* [About this task]:
Return the lines below exactly, from the first one through the line that has "(** The references". Leave out everything after it.

*** Available data Section Begins ***

(* ===== verification/RemoveBase.v ===== *)
(** * RemoveBase: references, and lists that lose elements

    The loops of [RemoveColumns]: what the map of references holds after
    expressions were visited, what [ClearUnusedExpressions] keeps of a list and
    the bindings it assigns, and how the conditions of an inner join move
    references from one side to the other. *)

From S2P Require Import Prelude BloomFilter LogicalPlan ColumnResolver PlanColumns RemoveColumns.
Local Open Scope Z_scope.
Local Open Scope machine_scope.

(** ** The references of a column *)

Definition refs_at (R : references) (b : ColumnBinding) : list nat := default [] (R !! b).

Lemma refs_at_Some (R : references) b p : p ∈ refs_at R b → is_Some (R !! b).
Proof. unfold refs_at. destruct (R !! b); [eauto|]. by intros ?%elem_of_nil. Qed.

Lemma refs_at_ne (R : references) b : refs_at R b ≠ [] → is_Some (R !! b).
Proof. unfold refs_at. destruct (R !! b); [eauto|done]. Qed.

Lemma refs_at_push (R : references) b p b' : refs_at (push_reference R b p) b' = refs_at R b' ++ (if decide (b = b') then [p] else []).
Proof.
  unfold refs_at, push_reference. case_decide as E; [subst b'; by rewrite lookup_insert_eq|]. by rewrite lookup_insert_ne, app_nil_r.
Qed.

Lemma push_Some (R : references) b p b' : is_Some (push_reference R b p !! b') ↔ is_Some (R !! b') ∨ b = b'.
Proof.
  unfold push_reference. destruct (decide (b = b')) as [<-|Hne]; [rewrite lookup_insert_eq; naive_solver|]. rewrite lookup_insert_ne by done. naive_solver.
Qed.

(** The references among [ps] that have the binding [b]. *)
Definition bound_to (σ : binding_store) (ps : list nat) (b : ColumnBinding) : list nat := base.filter (λ p, σ !! p = Some b) ps.

Definition push_all (σ : binding_store) (R : references) (ps : list nat) : references :=
  foldl (λ R p, match σ !! p with Some b => push_reference R b p | None => R end) R ps.

Lemma push_all_cons σ R p ps : push_all σ R (p :: ps) = push_all σ (match σ !! p with Some b => push_reference R b p | None => R end) ps.
Proof. done. Qed.

Lemma push_all_app σ R ps qs : push_all σ R (ps ++ qs) = push_all σ (push_all σ R ps) qs.
Proof. apply foldl_app. Qed.

Lemma refs_at_push_all σ R ps b : refs_at (push_all σ R ps) b = refs_at R b ++ bound_to σ ps b.
Proof.
  revert R. induction ps as [|p ps IH]; intros R; [by rewrite app_nil_r|]. rewrite push_all_cons, IH. unfold bound_to.
  rewrite filter_cons. destruct (σ !! p) as [b'|] eqn:E; [|by rewrite decide_False by done].
  rewrite refs_at_push, <- app_assoc. f_equal. destruct (decide (b' = b)) as [->|Hne]; [by rewrite decide_True|by rewrite decide_False by congruence].
Qed.

Lemma push_all_Some σ R ps b : is_Some (push_all σ R ps !! b) ↔ is_Some (R !! b) ∨ bound_to σ ps b ≠ [].
Proof.
  revert R. induction ps as [|p ps IH]; intros R; [unfold bound_to; naive_solver|]. rewrite push_all_cons, IH. unfold bound_to.
  rewrite filter_cons. destruct (σ !! p) as [b'|] eqn:E; [|rewrite decide_False by done; naive_solver].
  rewrite push_Some. destruct (decide (b' = b)) as [->|Hne]; [rewrite decide_True by done; naive_solver|rewrite decide_False by congruence; naive_solver].
Qed.

Lemma push_all_other σ R ps b : (∀ p, p ∈ ps → σ !! p ≠ Some b) → push_all σ R ps !! b = R !! b.
Proof.
  revert R. induction ps as [|p ps IH]; intros R H; [done|]. rewrite push_all_cons, IH by (intros q ?; apply H; by right). pose proof (H p (list_elem_of_here _ _)) as Hp.
  destruct (σ !! p) as [b'|]; [|done]. unfold push_reference. apply lookup_insert_ne. congruence.
Qed.

Lemma elem_of_bound_to σ ps b p : p ∈ bound_to σ ps b ↔ p ∈ ps ∧ σ !! p = Some b.
Proof. unfold bound_to. rewrite list_elem_of_filter. naive_solver. Qed.

Lemma push_all_new σ R ps b p : p ∈ ps → σ !! p = Some b → p ∈ refs_at (push_all σ R ps) b.
Proof. intros Hp Hb. rewrite refs_at_push_all. apply elem_of_app. right. by apply elem_of_bound_to. Qed.

(** Visiting expressions whose references are there. *)
Definition live (σ : binding_store) (ps : list nat) : Prop := ∀ p, p ∈ ps → is_Some (σ !! p).

Lemma VisitExpression_ok σ e R : expr_unbound e = true → live σ (expr_refs e) → VisitExpression σ e R = Ret (push_all σ R (expr_refs e)).
Proof.
  revert R. induction e as [p|i|f es IH] using bound_expression_nested_ind; intros R Hu Hl; [| done |].
  - destruct (Hl p) as [b Hb]; [left|]. simpl. unfold push_all. simpl. by rewrite Hb.
  - cbn [VisitExpression expr_refs]. simpl in Hu. cbn [expr_refs] in Hl. revert R. induction IH as [|e es He _ IH]; intros R; [done|].
    simpl in Hu, Hl. apply andb_true_iff in Hu as [Hu1 Hu2]. rewrite He; [|done|intros p Hp; apply Hl; apply elem_of_app; by left]. orun.
    cbn [map concat]. rewrite push_all_app. apply IH; [done|]. intros p Hp. apply Hl. apply elem_of_app. by right.
Qed.

Lemma VisitExpressions_ok σ es R : forallb expr_unbound es = true → live σ (exprs_refs es) → VisitExpressions σ es R = Ret (push_all σ R (exprs_refs es)).
Proof.
  unfold VisitExpressions, exprs_refs. revert R. induction es as [|e es IH]; intros R Hu Hl; [done|]. simpl in Hu, Hl. apply andb_true_iff in Hu as [Hu1 Hu2].
  cbn [ofold map concat]. rewrite VisitExpression_ok; [|done|intros p Hp; apply Hl; apply elem_of_app; by left]. orun.
  rewrite push_all_app. apply IH; [done|]. intros p Hp. apply Hl. apply elem_of_app. by right.
Qed.

(** ** Assigning and destroying *)

Lemma assign_all_ok (b : ColumnBinding) ps σ : live σ ps → ∃ σ', ofold (assign b) ps σ = Ret σ' ∧ ∀ p, σ' !! p = if decide (p ∈ ps) then Some b else σ !! p.
Proof.
  revert σ. induction ps as [|p ps IH]; intros σ Hl; [exists σ; split; [done|]; intros p; by rewrite decide_False by (by intros ?%elem_of_nil)|].
  destruct (Hl p) as [b0 Hb0]; [left|]. cbn [ofold]. unfold assign at 1. rewrite Hb0. orun.
  destruct (IH (<[p := b]> σ)) as (σ' & E & Hσ').
  { intros q Hq. destruct (decide (p = q)) as [<-|Hne]; [rewrite lookup_insert_eq; eauto|]. rewrite lookup_insert_ne by done. apply Hl. by right. }
  exists σ'. split; [done|]. intros q. rewrite Hσ'. destruct (decide (q ∈ ps)) as [Hq|Hq].
  - rewrite decide_True; [done|by right].
  - destruct (decide (p = q)) as [<-|Hne]; [by rewrite lookup_insert_eq, decide_True by left|].
    rewrite lookup_insert_ne, decide_False; [done| |done]. intros [->|?]%elem_of_cons; done.
Qed.

Lemma ReplaceBinding_ok R b b' σ : live σ (refs_at R b) → ∃ σ', ReplaceBinding R b b' σ = Ret σ' ∧ ∀ p, σ' !! p = if decide (p ∈ refs_at R b) then Some b' else σ !! p.
Proof.
  unfold ReplaceBinding, refs_at. destruct (R !! b) as [ps|]; intros Hl; [by apply assign_all_ok|].
  exists σ. split; [done|]. intros p. rewrite decide_False; [done|]. by intros ?%elem_of_nil.
Qed.

Lemma foldr_delete_lookup (σ : binding_store) ps p : foldr delete σ ps !! p = if decide (p ∈ ps) then None else σ !! p.
Proof.
  induction ps as [|q ps IH]; cbn [foldr]; [by rewrite decide_False by (by intros ?%elem_of_nil)|].
  destruct (decide (q = p)) as [->|Hne]; [by rewrite lookup_delete_eq, decide_True by left|]. rewrite lookup_delete_ne, IH by done.
  destruct (decide (p ∈ ps)); [by rewrite decide_True by (by right)|]. rewrite decide_False; [done|]. intros [->|?]%elem_of_cons; done.
Qed.

(** ** Lists that lose elements *)

Section Clear.
  Context {T : Type} (freed : T → list nat) (t : Z) (R : references).

Definition kept (i : nat) : bool := match R !! column t i with Some _ => true | None => false end.

Lemma kept_true i : kept i = true ↔ is_Some (R !! column t i).
Proof. unfold kept. destruct (R !! column t i); split; intros ?; naive_solver. Qed.

(** The elements of a list that are kept, counting from [i], and the place of
    element [i] among them. *)
Fixpoint keep_from (i : nat) (l : list T) : list T :=
  match l with [] => [] | x :: l => if kept i then x :: keep_from (S i) l else keep_from (S i) l end.

Definition rank (i : nat) : nat := length (base.filter (λ j, kept j = true) (seq 0 i)).

Lemma rank_S i : rank (S i) = if kept i then S (rank i) else rank i.
Proof.
  unfold rank. rewrite seq_S, filter_app, length_app, filter_cons, filter_nil. simpl. destruct (kept i); simpl; lia.
Qed.

Lemma rank_le i : (rank i ≤ i)%nat.
Proof. induction i as [|i IH]; [unfold rank; simpl; lia|]. rewrite rank_S. destruct (kept i); lia. Qed.

Lemma rank_all i : (∀ j, (j < i)%nat → kept j = true) → rank i = i.
Proof. induction i as [|i IH]; intros H; [done|]. rewrite rank_S, (H i) by lia. f_equal. apply IH. intros; apply H; lia. Qed.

*** Available data Section Ends ***

* [Exercise output]:
(* ===== verification/RemoveBase.v ===== *)
(** * RemoveBase: references, and lists that lose elements

    The loops of [RemoveColumns]: what the map of references holds after
    expressions were visited, what [ClearUnusedExpressions] keeps of a list and
    the bindings it assigns, and how the conditions of an inner join move
    references from one side to the other. *)

From S2P Require Import Prelude BloomFilter LogicalPlan ColumnResolver PlanColumns RemoveColumns.
Local Open Scope Z_scope.
Local Open Scope machine_scope.

(** ** The references of a column *)

Definition refs_at (R : references) (b : ColumnBinding) : list nat := default [] (R !! b).

Lemma refs_at_Some (R : references) b p : p ∈ refs_at R b → is_Some (R !! b).
Proof. unfold refs_at. destruct (R !! b); [eauto|]. by intros ?%elem_of_nil. Qed.

Lemma refs_at_ne (R : references) b : refs_at R b ≠ [] → is_Some (R !! b).
Proof. unfold refs_at. destruct (R !! b); [eauto|done]. Qed.

Lemma refs_at_push (R : references) b p b' : refs_at (push_reference R b p) b' = refs_at R b' ++ (if decide (b = b') then [p] else []).
Proof.
  unfold refs_at, push_reference. case_decide as E; [subst b'; by rewrite lookup_insert_eq|]. by rewrite lookup_insert_ne, app_nil_r.
Qed.

Lemma push_Some (R : references) b p b' : is_Some (push_reference R b p !! b') ↔ is_Some (R !! b') ∨ b = b'.
Proof.
  unfold push_reference. destruct (decide (b = b')) as [<-|Hne]; [rewrite lookup_insert_eq; naive_solver|]. rewrite lookup_insert_ne by done. naive_solver.
Qed.

(** The references among [ps] that have the binding [b]. *)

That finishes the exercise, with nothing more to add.